For older patients with advanced cancer, poor prognostic understanding of the curability of their disease may affect their hospitalizations or use of hospice, according to a study that was presented during the 2021 ASCO Annual Meeting.
Data were collected on 541 patients aged 70 with incurable solid tumor or lymphoma considering any line of cancer treatment. Both patients and their oncologists were asked what they believed the odds of their cancer being cured was (options: 100%, > 50%, 50/50, < 50%, 0%, and uncertain) and estimates of patient’s survival (options: 0-6 months, 7-12 months, 1-2 years, 2-5 years, and > 5 years). Non-0% options were deemed “poor understanding of curability” and survival estimate >5 years was considered poor understanding of survival estimates; any difference in response choices was deemed discordant.

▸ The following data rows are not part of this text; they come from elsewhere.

Definition append_button (message : Message)
    (acc : list LinkRecord * nat) (button : Button) : list LinkRecord * nat :=
  let '(links, t) := acc in
  match button with
  | KeyboardButtonUrl u =>
      (links ++ [mkLink u (id message) (chat_id message) "button" None
                   (isoformat t)], S t)
  | KeyboardButtonOther => acc
  end.

Definition extract_links_from_reply_markup (message : Message) (t : nat)
  : list LinkRecord * nat :=
  match reply_markup message ≫= rows with
  | Some rs =>
      foldl (fun acc row => foldl (append_button message) acc (buttons row))
        ([], t) rs
  | None => ([], t)
  end.

(** [process_message]; the debug line of the logger is left out. *)
Definition process_message (msg : Message) (t : nat) : list LinkRecord * nat :=
  let '(l1, t1) :=
    match nonempty (message msg) with
    | Some text => extract_links_from_text text (id msg) (chat_id msg) "text" t
    | None => ([], t)
    end in
  let '(l2, t2) :=
    match nonempty (caption msg) with
    | Some text => extract_links_from_text text (id msg) (chat_id msg) "caption" t1
    | None => ([], t1)
    end in
  let '(l3, t3) := extract_links_from_entities msg t2 in
  let '(l4, t4) := extract_links_from_reply_markup msg t3 in
  (l1 ++ l2 ++ l3 ++ l4, t4).

(** [link_types[link_type] = link_types.get(link_type, 0) + 1] *)
Definition bump (types : gmap string nat) (l : LinkRecord) : gmap string nat :=
  <[context l := default 0 (types !! context l) + 1]> types.

(** The accumulators of the loop at lines 175-186. *)
Record acc : Type := mkAcc {
  message_count : nat;
  total_links : nat;
  acc_links : list LinkRecord;     (* [results['links']] *)
  acc_types : gmap string nat;     (* [results['statistics']['link_types']] *)
  acc_clock : nat
}.

Definition visit (a : acc) (msg : Message) : acc :=
  let '(message_links, t) := process_message msg (acc_clock a) in
  mkAcc (message_count a + 1)
        (total_links a + List.length message_links)
        (acc_links a ++ message_links)
        (foldl bump (acc_types a) message_links)
        t.

(** [extract_links_from_channel] from line 160 to line 189, on the
    messages that [client.iter_messages(entity, limit=limit)] yields. The
    clock is read once for ['extraction_date'] before the loop; the
    progress lines of the logger are left out. *)
Definition extract_links_from_channel (messages : list Message) (t : nat)
  : Report :=
  let a := foldl visit (mkAcc 0 0 [] ∅ (S t)) messages in
  mkReport (message_count a) (total_links a) (acc_links a) (acc_types a)
    (size (list_to_set (link <$> acc_links a) : gset string)).

End Clock.

(** Specification side of the report claim: the number of distinct link
    strings, by exact equality of strings. *)
Definition distinct_links (ls : list LinkRecord) : nat :=
  List.length (remove_dups (link <$> ls)).

(** The sum of the per-context counts. *)
Definition sum_counts (types : gmap string nat) : nat :=
  map_fold (fun _ n total => n + total) 0 types.

End LinkExtractor.

(** ** Concrete inputs used by the examples below *)

Module Samples.

(** A rendering of the clock and a path join, to run the code on. *)
Definition isoformat (t : nat) : string := "T" +:+ str_of_int (Z.of_nat t).

(** Joining with "" or "." gives the folder itself. *)
Definition joinpath (folder_path file_name : string) : string :=
  if String.eqb file_name "" || String.eqb file_name "." then folder_path
  else folder_path +:+ "/" +:+ file_name.

Fixpoint contains (p s : string) : bool :=
  String.prefix p s
  || match s with
     | EmptyString => false
     | String _ s' => contains p s'
     end.

Definition name_of (d : Downloader.description) : string :=
  match d with
  | Downloader.Downloading n | Downloader.Downloaded n | Downloader.Failed n => n
  end.

(** A display for the names used below, none of which opens a tag: a
    description renders unless its file name holds the closing tag
    "[/b]". *)
Definition renders (d : Downloader.description) : bool :=
  negb (contains "[/b]" (name_of d)).

(** The only directory among the paths used below. *)
Definition is_dir (file_path : string) : bool := String.eqb file_path "downloads".

Definition photo_message (i : Z) : Message :=
  mkMessage i None (Some (mkPhoto (100 + i))) None None None None None None None.

Definition document_message (i : Z) (mime : string) (attrs : list DocumentAttribute)
    (f : option File) : Message :=
  mkMessage i None None None (Some (mkDocument (200 + i) (Some mime) attrs None))
    f None None None None.

(** A document whose filename attribute is the default string form of a
    Telethon object; [message.file.name] is [name]. *)
Definition placeholder : string := "<telethon.tl.custom.file.File object at 0x7f>".
Definition placeholder_message (name : option name_value) : Message :=
  document_message 7 "application/pdf"
    [DocumentAttributeFilename (NameStr placeholder)] (Some (mkFile name)).

(** A session that starts with no ledger file in a directory that cannot be
    written. *)
Definition read_only_state : DownloadState.state :=
  DownloadState.mkState ∅ DownloadState.Absent false DownloadState.OpenRaises 0 [].

Definition fresh_state : DownloadState.state :=
  DownloadState.mkState ∅ DownloadState.Absent true DownloadState.OpenRaises 0 [].

Definition fresh_world : Downloader.world :=
  Downloader.mkWorld fresh_state ∅ [] [].

(** Three photo messages, and a network on which the transfer of the
    second one breaks after a partial file has been written. *)
Definition three_photos : list Message :=
  [photo_message 1; photo_message 2; photo_message 3].

Definition second_breaks (m : Message) : Downloader.transfer :=
  if (id m =? 2)%Z then Downloader.Broken true else Downloader.Completed.

Definition all_complete (m : Message) : Downloader.transfer :=
  Downloader.Completed.

(** [download_batch] on the sample clock and paths, into "downloads". *)
Definition batch_run (net : Message -> Downloader.transfer) (messages : list Message)
    (batch_size : Z) (w : Downloader.world)
  : result (Downloader.stats * Downloader.world) :=
  Downloader.download_batch isoformat joinpath renders is_dir net messages
    "downloads" batch_size w.

(** A message that only carries a text body, and one that only carries a
    button with a URL. *)
Definition text_message (i : Z) (text : string) : Message :=
  mkMessage i (Some 42%Z) None None None None (Some text) None None None.

Definition button_message (i : Z) (u : string) : Message :=
  mkMessage i (Some 42%Z) None None None None None None None
    (Some (mkMarkup (Some [mkRow [KeyboardButtonUrl u]]))).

Overall, 59% of patients had poor prognostic understanding of curability, and 41% had poor understanding of survival estimates. About 60% and 72% of patient-oncologist pairs, respectively, were discordant regarding curability and survival prognostic understanding. Correlations were observed between poor prognostic understanding of survival estimates and lower odds of hospice use, as well as discordance in survival estimates and higher odds of hospitalization.
“Prognostic understanding may be associated with hospitalization or hospice use depending on how patients were queried about their prognosis and whether oncologists’ estimates were considered,” the study authors concluded.